Is therapy next? Is there a role for an intelligent but totally disinterested listener in the lives of some individuals who simply need to unload? Are the risks of certain people falling through the cracks simply too great to bear? And is the very contemplation of such a practice emblematic of flexible thinking and new social paradigms, or of civil degradation and a certain loss of humanity?

III. BAUDRILLARD
How does one resolve the “problem of the passivity” vis-a-vis the consumer in relation to producer? Do we collapse such distinctions by all engaging in the production process, becoming “prosumers” (Toffler, 1980)? Is such a solution scalable? Even if all produce, the rate at which they can produce, the quality of their productions, the extent to which these works circulate, are surely variable. So does Charlene’s DIY video equal Spielberg’s feature?

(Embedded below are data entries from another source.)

(** * Shadow-framebuffer refresh of the Cirrus driver (cir_shadow.c)

    A shallow embedding of the five refresh routines and of the pointer
    transform of [cir_shadow.c], with the properties its specification
    states about them.

    Conventions of the embedding.
    - Box coordinates ([short] in a [BoxRec]), screen dimensions and
      pitches are integers in [Z]; the shifts and masks of the source are
      [Z.shiftr], [Z.shiftl], [Z.land], [Z.lnot], which on [Z] agree with
      two's complement arithmetic.
    - The pointer transform takes raw [int] coordinates: it is given twice,
      with the subtractions of the source over the integers
      ([cirPointerMoved], the routine wherever they do not overflow) and
      with the 32-bit two's complement arithmetic of [int] written out
      ([cirPointerMoved_int]).
    - A buffer is a byte memory indexed by the byte offset from its base
      pointer ([ShadowPtr] for the shadow, [FbBase] for the framebuffer);
      the two buffers are distinct objects.  Multi-byte accesses are
      little-endian, the byte order of the machines this driver runs on.
    - A [CARD32] store keeps the low 32 bits of the value it is given.
    - Every access the code performs is recorded, in program order, in the
      trace of the machine, so that claims about which bytes are read or
      written are statements about that trace.
    - [while (n--)] with a negative [n] does not terminate within the
      program's defined behaviour: the model yields [None]. *)

From Stdlib Require Import ZArith List Lia Bool.
From Stdlib Require Import Strings.Byte.
Import ListNotations.
Local Open Scope Z_scope.

(* ================================================================= *)
(** ** Bytes and byte memories *)

Definition mem : Type := Z -> byte.

Definition byte_to_Z (b : byte) : Z := Z.of_N (Byte.to_N b).

Definition Z_to_byte (z : Z) : byte :=
  match Byte.of_N (Z.to_N (Z.land z 255)) with
  | Some b => b
  | None => x00
  end.

(** Byte [k] (little-endian) of the value [v]. *)
Definition byte_of (v k : Z) : byte := Z_to_byte (Z.shiftr v (8 * k)).

(** The [n]-byte little-endian value found at offset [a]. *)
Fixpoint peek (m : mem) (a : Z) (n : nat) : Z :=
  match n with
  | O => 0
  | S k => Z.lor (byte_to_Z (m a)) (Z.shiftl (peek m (a + 1) k) 8)
  end.

(** Writing the [w] low bytes of [v] at offset [a]. *)
Definition poke (a w v : Z) (m : mem) : mem :=
  fun p => if (a <=? p) && (p <? a + w) then byte_of v (p - a) else m p.

(* ================================================================= *)
(** ** Accesses, traces and the machine *)

(** [Load a w]: [w] bytes read from the shadow buffer at offset [a].
    [Store a w v]: the [w] low bytes of [v] written to the framebuffer at
    offset [a]. *)
Inductive event : Type :=
| Load (a w : Z)
| Store (a w v : Z).

Definition apply_event (fb : mem) (e : event) : mem :=
  match e with
  | Load _ _ => fb
  | Store a w v => poke a w v fb
  end.

Definition replay (es : list event) (fb : mem) : mem :=
  fold_left apply_event es fb.

Record machine : Type := { FbBase : mem; trace : list event }.

Definition emit (es : list event) (m : machine) : machine :=
  {| FbBase := replay es (FbBase m); trace := trace m ++ es |}.

(** Computations over the machine that may fail to return. *)
Definition M (A : Type) : Type := machine -> option (A * machine).

Definition ret {A} (a : A) : M A := fun m => Some (a, m).

Definition bind {A B} (c : M A) (k : A -> M B) : M B :=
  fun m => match c m with
           | Some (a, m') => k a m'
           | None => None
           end.

Definition diverge {A} : M A := fun _ => None.

Notation "x <- c ;; k" := (bind c (fun x => k))
  (at level 61, c at next level, right associativity).
Notation "' pat <- c ;; k" := (bind c (fun x => match x with pat => k end))
  (at level 61, pat pattern, c at next level, right associativity).

Definition load (sh : mem) (n : nat) (a : Z) : M Z :=
  fun m => Some (peek sh a n, emit [Load a (Z.of_nat n)] m).

Definition wrap32 (v : Z) : Z := v mod 2 ^ 32.

Definition store32 (a v : Z) : M unit :=
  fun m => Some (tt, emit [Store a 4 (wrap32 v)] m).

Definition store8 (a v : Z) : M unit :=
  fun m => Some (tt, emit [Store a 1 v] m).

(** [n] rounds of a loop body. *)
Fixpoint iterate {S} (n : nat) (body : S -> M S) (s : S) : M S :=
  match n with
  | O => ret s
  | S k => s' <- body s ;; iterate k body s'
  end.

(** [while (n--) body]. *)
Definition while_dec {S} (n : Z) (body : S -> M S) (s : S) : M S :=
  if n <? 0 then diverge else iterate (Z.to_nat n) body s.

(** [while (num--) { ...; pbox++; }] over the [num] boxes at [pbox]. *)
Fixpoint for_boxes {B} (f : B -> M unit) (pbox : list B) : M unit :=
  match pbox with
  | [] => ret tt
  | b :: rest => _ <- f b ;; for_boxes f rest
  end.

(** [memcpy(dst, src, n)] between the two (distinct) buffers, byte by
    byte; a negative [n] is a huge [size_t]. *)
Definition memcpy (sh : mem) (dst src n : Z) : M unit :=
  _ <- while_dec n (fun k =>
         v <- load sh 1 (src + k) ;;
         _ <- store8 (dst + k) v ;;
         ret (k + 1)) 0 ;;
  ret tt.

(** [b0 | (b1 << 8) | (b2 << 16) | (b3 << 24)]. *)
Definition pack4 (b0 b1 b2 b3 : Z) : Z :=
  Z.lor (Z.lor (Z.lor b0 (Z.shiftl b1 8)) (Z.shiftl b2 16)) (Z.shiftl b3 24).

(** Pointer arithmetic on a pointer to elements of [sz] bytes. *)
Definition padd (sz p k : Z) : Z := p + sz * k.
Notation "p +[ sz ] k" := (padd sz p k) (at level 50, left associativity).

(* ================================================================= *)
(** ** The driver's records *)

Record BoxRec : Type := { x1 : Z; y1 : Z; x2 : Z; y2 : Z }.

Record ScreenRec : Type := { width : Z; height : Z }.

Record ScrnInfoRec : Type := {
  bitsPerPixel : Z;
  displayWidth : Z;
  virtualX : Z;
  virtualY : Z;
  pScreen : ScreenRec
}.

Record CirRec : Type := {
  ShadowPtr : mem;
  ShadowPitch : Z;
  rotate : Z
}.

(* ================================================================= *)
(** ** The routines of cir_shadow.c *)

Section Driver.

(** The [BitmapBytePad] macro comes from the server's headers: the byte
    length of a scanline of the given number of bits, padded. *)
Variable BitmapBytePad : Z -> Z.

Definition cirRefreshArea (pScrn : ScrnInfoRec) (pCir : CirRec)
    (pbox : list BoxRec) : M unit :=
  let Bpp := Z.shiftr (bitsPerPixel pScrn) 3 in
  let FBPitch := BitmapBytePad (displayWidth pScrn * bitsPerPixel pScrn) in
  for_boxes (fun pbox =>
    let width := (x2 pbox - x1 pbox) * Bpp in
    let height := y2 pbox - y1 pbox in
    let src := y1 pbox * ShadowPitch pCir + x1 pbox * Bpp in
    let dst := y1 pbox * FBPitch + x1 pbox * Bpp in
    _ <- while_dec height (fun '(src, dst) =>
           _ <- memcpy (ShadowPtr pCir) dst src width ;;
           ret (src + ShadowPitch pCir, dst + FBPitch)) (src, dst) ;;
    ret tt) pbox.

(** The pointer transform, its subtractions read over the integers: this
    is the routine for all coordinates for which [height - y - 1] and
    [width - x - 1] fit in an [int], among them all positions on the
    screen.  [cirPointerMoved_int], further down, has the arithmetic of
    [int] for the other inputs. *)
Definition cirPointerMoved {R} (pScrn : ScrnInfoRec) (pCir : CirRec)
    (PointerMoved : Z -> Z -> R) (x y : Z) : R :=
  let '(newX, newY) :=
    if rotate pCir =? 1
    then (height (pScreen pScrn) - y - 1, x)
    else (y, width (pScreen pScrn) - x - 1) in
  PointerMoved newX newY.

Definition cirRefreshArea8 (pScrn : ScrnInfoRec) (pCir : CirRec)
    (pbox : list BoxRec) : M unit :=
  let sh := ShadowPtr pCir in
  let dstPitch := displayWidth pScrn in
  let srcPitch := - rotate pCir * ShadowPitch pCir in
  for_boxes (fun pbox =>
    let width := x2 pbox - x1 pbox in
    let y1 := Z.land (y1 pbox) (Z.lnot 3) in
    let y2 := Z.land (y2 pbox + 3) (Z.lnot 3) in
    let height := Z.shiftr (y2 - y1) 2 in
    let '(dstPtr, srcPtr) :=
      if rotate pCir =? 1
      then (0 +[1] (x1 pbox * dstPitch) +[1] virtualX pScrn +[1] (- y2),
            0 +[1] ((1 - y2) * srcPitch) +[1] x1 pbox)
      else (0 +[1] ((virtualY pScrn - x2 pbox) * dstPitch) +[1] y1,
            0 +[1] (y1 * srcPitch) +[1] x2 pbox +[1] (- 1)) in
    _ <- while_dec width (fun '(srcPtr, dstPtr) =>
           _ <- while_dec height (fun '(src, dst) =>
                  s0 <- load sh 1 src ;;
                  s1 <- load sh 1 (src +[1] srcPitch) ;;
                  s2 <- load sh 1 (src +[1] (srcPitch * 2)) ;;
                  s3 <- load sh 1 (src +[1] (srcPitch * 3)) ;;
                  _ <- store32 dst (pack4 s0 s1 s2 s3) ;;
                  ret (src +[1] (srcPitch * 4), dst +[4] 1))
                (srcPtr, dstPtr) ;;
           ret (srcPtr +[1] rotate pCir, dstPtr +[1] dstPitch))
         (srcPtr, dstPtr) ;;
    ret tt) pbox.

Definition cirRefreshArea16 (pScrn : ScrnInfoRec) (pCir : CirRec)
    (pbox : list BoxRec) : M unit :=
  let sh := ShadowPtr pCir in
  let dstPitch := displayWidth pScrn in
  let srcPitch := Z.shiftr (- rotate pCir * ShadowPitch pCir) 1 in
  for_boxes (fun pbox =>
    let width := x2 pbox - x1 pbox in
    let y1 := Z.land (y1 pbox) (Z.lnot 1) in
    let y2 := Z.land (y2 pbox + 1) (Z.lnot 1) in
    let height := Z.shiftr (y2 - y1) 1 in
    let '(dstPtr, srcPtr) :=
      if rotate pCir =? 1
      then (0 +[2] (x1 pbox * dstPitch) +[2] virtualX pScrn +[2] (- y2),
            0 +[2] ((1 - y2) * srcPitch) +[2] x1 pbox)
      else (0 +[2] ((virtualY pScrn - x2 pbox) * dstPitch) +[2] y1,
            0 +[2] (y1 * srcPitch) +[2] x2 pbox +[2] (- 1)) in
    _ <- while_dec width (fun '(srcPtr, dstPtr) =>
           _ <- while_dec height (fun '(src, dst) =>
                  s0 <- load sh 2 src ;;
                  s1 <- load sh 2 (src +[2] srcPitch) ;;
                  _ <- store32 dst (Z.lor s0 (Z.shiftl s1 16)) ;;
                  ret (src +[2] (srcPitch * 2), dst +[4] 1))
                (srcPtr, dstPtr) ;;
           ret (srcPtr +[2] rotate pCir, dstPtr +[2] dstPitch))
         (srcPtr, dstPtr) ;;
    ret tt) pbox.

Media literacy has been offered as a partial solution to this conundrum, suggesting that the capacity to interpret productions helps to restore some balance of power between consumers and producers. Yet boomerang effects have been noted in relation to media consciousness-raising efforts (Bissell, 2006). What is power, if not knowledge? Should we concentrate on a different type of knowledge, or different means of delivering it?

What is the cost-benefit of addressing this power differential? Which battles are worth waging?